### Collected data
※ ※ ※
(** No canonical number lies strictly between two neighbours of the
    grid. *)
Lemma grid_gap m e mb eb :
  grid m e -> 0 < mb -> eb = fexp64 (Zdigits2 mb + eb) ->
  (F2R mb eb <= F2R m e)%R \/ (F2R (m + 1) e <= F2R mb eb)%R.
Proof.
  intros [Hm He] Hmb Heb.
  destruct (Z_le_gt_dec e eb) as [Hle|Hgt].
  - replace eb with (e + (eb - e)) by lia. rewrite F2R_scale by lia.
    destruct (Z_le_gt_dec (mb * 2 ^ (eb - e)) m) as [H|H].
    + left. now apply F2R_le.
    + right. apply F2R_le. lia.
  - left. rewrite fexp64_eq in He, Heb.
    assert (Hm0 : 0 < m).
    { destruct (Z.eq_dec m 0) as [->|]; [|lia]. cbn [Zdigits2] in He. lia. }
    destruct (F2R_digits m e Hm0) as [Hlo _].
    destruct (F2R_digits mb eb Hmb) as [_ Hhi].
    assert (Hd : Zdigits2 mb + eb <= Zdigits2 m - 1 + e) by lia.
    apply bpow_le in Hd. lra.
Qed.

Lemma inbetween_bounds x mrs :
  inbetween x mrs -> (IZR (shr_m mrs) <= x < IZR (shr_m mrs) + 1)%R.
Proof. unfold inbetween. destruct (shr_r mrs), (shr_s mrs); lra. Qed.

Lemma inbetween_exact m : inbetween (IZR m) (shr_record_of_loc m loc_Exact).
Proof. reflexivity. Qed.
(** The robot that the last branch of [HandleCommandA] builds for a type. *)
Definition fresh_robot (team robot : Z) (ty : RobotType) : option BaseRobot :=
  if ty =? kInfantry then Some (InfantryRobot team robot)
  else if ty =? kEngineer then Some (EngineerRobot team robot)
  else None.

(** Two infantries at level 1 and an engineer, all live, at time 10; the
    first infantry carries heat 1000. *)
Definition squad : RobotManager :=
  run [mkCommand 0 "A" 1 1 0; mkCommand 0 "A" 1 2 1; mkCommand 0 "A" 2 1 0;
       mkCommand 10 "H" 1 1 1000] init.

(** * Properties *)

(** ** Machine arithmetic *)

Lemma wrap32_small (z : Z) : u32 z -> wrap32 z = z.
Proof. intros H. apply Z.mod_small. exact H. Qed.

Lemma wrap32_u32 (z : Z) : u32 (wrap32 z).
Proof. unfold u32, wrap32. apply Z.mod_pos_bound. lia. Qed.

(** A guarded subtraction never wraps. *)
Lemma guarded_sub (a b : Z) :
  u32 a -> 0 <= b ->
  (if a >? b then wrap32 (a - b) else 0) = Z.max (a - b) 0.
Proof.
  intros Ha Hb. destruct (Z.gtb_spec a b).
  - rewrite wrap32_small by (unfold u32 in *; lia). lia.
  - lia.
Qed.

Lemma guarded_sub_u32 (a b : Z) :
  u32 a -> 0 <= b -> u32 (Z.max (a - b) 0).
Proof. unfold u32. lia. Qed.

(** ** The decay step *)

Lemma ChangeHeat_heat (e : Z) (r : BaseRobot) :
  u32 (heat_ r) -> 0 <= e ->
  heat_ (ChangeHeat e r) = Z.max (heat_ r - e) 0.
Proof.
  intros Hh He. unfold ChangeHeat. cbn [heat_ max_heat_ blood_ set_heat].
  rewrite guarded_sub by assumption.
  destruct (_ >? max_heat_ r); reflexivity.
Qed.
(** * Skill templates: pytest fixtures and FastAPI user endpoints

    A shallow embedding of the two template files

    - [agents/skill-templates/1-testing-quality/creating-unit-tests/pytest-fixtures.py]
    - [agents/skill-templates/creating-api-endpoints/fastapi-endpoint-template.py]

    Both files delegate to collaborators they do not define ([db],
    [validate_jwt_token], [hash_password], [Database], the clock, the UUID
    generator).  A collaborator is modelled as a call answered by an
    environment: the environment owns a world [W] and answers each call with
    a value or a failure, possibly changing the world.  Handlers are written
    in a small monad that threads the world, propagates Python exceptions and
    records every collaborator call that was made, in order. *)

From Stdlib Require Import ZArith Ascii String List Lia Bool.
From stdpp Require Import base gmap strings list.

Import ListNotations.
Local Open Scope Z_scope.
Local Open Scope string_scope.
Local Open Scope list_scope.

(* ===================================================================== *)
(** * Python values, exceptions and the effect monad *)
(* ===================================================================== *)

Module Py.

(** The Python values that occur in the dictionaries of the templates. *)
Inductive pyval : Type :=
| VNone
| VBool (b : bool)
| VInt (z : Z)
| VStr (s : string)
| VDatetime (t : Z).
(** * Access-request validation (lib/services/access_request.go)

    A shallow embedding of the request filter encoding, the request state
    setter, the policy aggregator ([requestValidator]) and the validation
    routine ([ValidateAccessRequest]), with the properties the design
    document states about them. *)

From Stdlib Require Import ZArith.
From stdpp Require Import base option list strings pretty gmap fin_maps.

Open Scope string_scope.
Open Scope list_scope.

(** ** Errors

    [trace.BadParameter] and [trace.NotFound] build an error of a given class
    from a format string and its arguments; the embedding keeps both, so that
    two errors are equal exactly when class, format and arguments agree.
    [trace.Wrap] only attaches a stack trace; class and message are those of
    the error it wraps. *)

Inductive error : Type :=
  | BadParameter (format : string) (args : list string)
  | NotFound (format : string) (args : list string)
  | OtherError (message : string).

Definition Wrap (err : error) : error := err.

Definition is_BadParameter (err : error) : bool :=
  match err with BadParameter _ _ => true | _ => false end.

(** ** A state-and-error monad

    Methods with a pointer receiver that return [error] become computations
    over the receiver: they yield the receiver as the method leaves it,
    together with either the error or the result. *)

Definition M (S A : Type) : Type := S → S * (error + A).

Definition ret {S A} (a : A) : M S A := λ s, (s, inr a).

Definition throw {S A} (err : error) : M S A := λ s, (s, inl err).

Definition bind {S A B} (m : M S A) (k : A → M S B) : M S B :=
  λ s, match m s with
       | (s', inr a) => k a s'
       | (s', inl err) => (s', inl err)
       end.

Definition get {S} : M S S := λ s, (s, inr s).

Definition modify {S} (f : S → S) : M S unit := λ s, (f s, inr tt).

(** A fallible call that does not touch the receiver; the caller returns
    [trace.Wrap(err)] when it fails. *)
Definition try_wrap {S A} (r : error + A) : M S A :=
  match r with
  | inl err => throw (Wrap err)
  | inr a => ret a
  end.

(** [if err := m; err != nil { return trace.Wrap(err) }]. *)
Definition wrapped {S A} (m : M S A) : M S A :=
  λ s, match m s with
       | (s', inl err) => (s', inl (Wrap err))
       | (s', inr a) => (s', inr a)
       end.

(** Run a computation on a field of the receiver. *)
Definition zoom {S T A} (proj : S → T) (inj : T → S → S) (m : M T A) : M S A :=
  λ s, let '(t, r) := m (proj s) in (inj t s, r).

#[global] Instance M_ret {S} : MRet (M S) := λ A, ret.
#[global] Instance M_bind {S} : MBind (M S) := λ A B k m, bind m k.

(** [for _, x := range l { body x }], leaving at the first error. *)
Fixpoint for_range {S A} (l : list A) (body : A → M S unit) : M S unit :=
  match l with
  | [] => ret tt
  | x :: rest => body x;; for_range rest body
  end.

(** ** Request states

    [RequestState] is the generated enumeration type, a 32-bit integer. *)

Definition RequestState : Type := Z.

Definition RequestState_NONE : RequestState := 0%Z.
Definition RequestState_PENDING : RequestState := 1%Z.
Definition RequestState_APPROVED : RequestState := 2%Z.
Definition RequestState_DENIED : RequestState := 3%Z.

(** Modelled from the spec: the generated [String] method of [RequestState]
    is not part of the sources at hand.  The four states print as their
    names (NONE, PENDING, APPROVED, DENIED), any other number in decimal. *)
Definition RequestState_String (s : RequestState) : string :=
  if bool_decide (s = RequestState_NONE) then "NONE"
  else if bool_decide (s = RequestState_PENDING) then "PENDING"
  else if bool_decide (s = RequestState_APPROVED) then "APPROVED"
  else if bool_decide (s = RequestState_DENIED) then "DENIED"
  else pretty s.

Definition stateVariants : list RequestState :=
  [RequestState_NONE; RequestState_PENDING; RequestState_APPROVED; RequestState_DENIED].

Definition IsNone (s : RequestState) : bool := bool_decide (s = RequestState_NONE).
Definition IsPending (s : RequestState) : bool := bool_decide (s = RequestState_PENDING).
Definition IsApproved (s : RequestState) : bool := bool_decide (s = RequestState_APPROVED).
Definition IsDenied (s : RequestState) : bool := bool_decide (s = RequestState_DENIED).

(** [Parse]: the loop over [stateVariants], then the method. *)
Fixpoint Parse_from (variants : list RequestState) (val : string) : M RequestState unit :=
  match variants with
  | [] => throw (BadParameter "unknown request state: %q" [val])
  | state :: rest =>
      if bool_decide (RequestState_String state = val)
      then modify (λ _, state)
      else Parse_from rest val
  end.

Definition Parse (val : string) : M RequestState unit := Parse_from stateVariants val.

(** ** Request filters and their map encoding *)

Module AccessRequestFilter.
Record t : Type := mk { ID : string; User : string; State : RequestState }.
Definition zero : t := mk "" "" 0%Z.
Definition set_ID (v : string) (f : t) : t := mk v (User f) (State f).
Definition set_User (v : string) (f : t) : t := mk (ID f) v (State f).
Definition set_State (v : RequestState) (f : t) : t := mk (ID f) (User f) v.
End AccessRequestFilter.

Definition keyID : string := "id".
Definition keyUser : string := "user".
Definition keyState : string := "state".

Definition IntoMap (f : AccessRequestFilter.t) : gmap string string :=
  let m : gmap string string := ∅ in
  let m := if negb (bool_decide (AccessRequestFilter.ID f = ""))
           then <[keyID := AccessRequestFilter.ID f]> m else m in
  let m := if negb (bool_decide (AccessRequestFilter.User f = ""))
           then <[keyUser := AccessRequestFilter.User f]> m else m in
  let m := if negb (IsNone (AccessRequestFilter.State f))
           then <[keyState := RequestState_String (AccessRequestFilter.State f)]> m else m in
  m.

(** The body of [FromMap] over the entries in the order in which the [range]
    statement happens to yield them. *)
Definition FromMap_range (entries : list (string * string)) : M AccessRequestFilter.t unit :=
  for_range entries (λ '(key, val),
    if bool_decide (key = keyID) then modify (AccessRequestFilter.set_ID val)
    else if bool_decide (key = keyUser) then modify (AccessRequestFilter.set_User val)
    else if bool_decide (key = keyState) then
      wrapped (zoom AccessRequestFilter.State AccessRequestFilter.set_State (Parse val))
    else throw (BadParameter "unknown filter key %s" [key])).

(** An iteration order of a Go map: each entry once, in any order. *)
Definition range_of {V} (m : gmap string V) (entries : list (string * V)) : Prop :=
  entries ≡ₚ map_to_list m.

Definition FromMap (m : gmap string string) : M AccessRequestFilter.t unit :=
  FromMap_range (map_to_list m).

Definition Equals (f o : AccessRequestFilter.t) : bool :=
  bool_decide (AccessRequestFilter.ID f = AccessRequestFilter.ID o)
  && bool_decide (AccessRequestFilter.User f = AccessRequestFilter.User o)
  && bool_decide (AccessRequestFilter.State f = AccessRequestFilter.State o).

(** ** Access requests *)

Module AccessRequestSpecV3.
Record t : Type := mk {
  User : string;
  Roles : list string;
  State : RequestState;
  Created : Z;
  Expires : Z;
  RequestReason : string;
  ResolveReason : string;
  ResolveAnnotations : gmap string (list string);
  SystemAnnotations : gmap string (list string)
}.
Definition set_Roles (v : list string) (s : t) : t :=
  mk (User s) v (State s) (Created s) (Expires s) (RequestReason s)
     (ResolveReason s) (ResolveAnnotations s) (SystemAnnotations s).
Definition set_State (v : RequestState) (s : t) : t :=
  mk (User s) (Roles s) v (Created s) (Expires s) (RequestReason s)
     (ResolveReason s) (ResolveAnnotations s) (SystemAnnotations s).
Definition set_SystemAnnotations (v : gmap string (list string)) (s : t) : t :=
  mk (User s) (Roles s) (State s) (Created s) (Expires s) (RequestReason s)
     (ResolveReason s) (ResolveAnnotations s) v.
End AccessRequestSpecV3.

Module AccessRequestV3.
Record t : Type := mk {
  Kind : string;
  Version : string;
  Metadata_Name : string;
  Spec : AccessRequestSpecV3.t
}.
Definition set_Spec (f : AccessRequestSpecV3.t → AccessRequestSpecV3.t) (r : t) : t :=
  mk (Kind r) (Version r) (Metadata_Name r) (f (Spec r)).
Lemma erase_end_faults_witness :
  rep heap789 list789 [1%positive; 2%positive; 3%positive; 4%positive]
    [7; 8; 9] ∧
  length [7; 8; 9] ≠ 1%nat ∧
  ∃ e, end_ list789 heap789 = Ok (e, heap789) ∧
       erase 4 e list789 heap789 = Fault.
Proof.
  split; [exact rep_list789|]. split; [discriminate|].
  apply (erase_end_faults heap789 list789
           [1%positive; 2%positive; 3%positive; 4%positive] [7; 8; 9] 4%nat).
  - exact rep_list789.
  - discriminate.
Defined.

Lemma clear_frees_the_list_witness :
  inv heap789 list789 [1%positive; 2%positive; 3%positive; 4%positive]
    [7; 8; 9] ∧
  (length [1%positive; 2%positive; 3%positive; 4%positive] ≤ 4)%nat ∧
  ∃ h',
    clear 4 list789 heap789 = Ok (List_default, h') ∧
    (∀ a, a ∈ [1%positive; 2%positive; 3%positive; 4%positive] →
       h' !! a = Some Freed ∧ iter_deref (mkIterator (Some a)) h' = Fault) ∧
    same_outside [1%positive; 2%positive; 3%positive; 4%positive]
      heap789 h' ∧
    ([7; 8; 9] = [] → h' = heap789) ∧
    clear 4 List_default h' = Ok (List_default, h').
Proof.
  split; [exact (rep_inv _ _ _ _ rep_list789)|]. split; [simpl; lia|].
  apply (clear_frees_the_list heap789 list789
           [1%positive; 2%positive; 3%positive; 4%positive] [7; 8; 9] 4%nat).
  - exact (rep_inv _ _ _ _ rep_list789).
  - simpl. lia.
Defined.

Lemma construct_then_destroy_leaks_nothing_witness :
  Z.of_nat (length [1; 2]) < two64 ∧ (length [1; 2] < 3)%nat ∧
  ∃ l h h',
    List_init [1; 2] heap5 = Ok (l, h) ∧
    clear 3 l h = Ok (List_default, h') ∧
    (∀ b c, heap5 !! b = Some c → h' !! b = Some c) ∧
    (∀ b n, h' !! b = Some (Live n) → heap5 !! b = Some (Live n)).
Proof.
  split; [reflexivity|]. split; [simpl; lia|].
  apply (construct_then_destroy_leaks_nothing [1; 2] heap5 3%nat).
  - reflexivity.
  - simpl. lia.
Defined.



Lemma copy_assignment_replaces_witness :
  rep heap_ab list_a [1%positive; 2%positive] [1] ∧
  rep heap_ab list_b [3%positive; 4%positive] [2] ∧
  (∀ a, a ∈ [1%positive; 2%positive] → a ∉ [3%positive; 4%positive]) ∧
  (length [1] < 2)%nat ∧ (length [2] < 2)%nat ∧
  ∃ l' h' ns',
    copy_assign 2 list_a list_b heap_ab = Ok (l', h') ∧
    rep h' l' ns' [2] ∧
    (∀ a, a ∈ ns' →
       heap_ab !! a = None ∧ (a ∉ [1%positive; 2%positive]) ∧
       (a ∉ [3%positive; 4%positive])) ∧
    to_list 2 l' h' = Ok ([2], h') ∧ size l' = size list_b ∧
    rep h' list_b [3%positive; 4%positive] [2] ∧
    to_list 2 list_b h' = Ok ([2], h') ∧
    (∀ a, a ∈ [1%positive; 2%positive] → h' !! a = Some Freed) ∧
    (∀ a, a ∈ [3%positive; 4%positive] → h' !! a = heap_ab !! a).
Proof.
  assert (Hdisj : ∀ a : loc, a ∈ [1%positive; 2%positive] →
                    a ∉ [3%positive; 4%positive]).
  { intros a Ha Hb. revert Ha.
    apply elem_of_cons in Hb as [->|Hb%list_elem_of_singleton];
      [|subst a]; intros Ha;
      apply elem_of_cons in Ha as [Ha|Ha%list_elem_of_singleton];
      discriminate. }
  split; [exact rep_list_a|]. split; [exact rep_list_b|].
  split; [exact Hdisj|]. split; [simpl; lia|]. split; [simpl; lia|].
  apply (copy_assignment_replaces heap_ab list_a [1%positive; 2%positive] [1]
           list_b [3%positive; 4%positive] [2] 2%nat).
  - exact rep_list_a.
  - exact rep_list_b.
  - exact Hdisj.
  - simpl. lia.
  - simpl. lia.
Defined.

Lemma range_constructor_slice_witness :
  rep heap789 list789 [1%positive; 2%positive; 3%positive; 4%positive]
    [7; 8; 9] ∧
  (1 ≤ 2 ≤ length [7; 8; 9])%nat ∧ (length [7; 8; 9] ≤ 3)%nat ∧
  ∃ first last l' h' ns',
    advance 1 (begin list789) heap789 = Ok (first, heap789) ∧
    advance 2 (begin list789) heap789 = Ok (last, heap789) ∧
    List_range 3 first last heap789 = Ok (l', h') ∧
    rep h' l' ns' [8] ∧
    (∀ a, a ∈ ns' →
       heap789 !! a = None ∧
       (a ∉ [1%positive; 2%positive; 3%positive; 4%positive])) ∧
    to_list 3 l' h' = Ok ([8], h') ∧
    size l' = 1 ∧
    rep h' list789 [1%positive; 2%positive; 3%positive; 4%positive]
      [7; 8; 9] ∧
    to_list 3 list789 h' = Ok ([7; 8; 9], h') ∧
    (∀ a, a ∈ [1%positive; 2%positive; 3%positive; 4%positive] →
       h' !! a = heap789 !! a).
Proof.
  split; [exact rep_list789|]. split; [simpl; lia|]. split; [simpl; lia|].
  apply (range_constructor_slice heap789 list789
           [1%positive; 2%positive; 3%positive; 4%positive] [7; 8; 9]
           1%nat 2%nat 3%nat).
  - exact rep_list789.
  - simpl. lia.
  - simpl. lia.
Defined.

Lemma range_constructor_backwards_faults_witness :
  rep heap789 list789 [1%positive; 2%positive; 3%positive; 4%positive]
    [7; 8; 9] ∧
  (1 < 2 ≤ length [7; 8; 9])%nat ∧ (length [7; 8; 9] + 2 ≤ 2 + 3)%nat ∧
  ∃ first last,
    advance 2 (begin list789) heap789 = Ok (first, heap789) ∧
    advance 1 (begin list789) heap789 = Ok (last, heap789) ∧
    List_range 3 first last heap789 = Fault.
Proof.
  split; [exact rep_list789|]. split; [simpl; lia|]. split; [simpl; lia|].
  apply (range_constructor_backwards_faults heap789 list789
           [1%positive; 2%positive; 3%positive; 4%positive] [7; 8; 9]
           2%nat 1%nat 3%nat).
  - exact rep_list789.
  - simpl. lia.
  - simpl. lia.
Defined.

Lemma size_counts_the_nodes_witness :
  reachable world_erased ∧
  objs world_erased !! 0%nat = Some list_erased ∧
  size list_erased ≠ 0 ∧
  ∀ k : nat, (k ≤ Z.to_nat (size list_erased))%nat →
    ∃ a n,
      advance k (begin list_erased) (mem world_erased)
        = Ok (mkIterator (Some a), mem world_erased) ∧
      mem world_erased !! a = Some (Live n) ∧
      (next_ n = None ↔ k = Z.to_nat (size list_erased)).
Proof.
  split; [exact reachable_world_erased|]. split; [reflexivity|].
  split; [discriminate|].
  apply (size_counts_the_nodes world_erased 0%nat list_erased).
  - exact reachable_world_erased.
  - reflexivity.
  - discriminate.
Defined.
※ ※ ※
### Task objective
State the count of lines above containing the string "keyID", and add nothing to it.

### The answer
3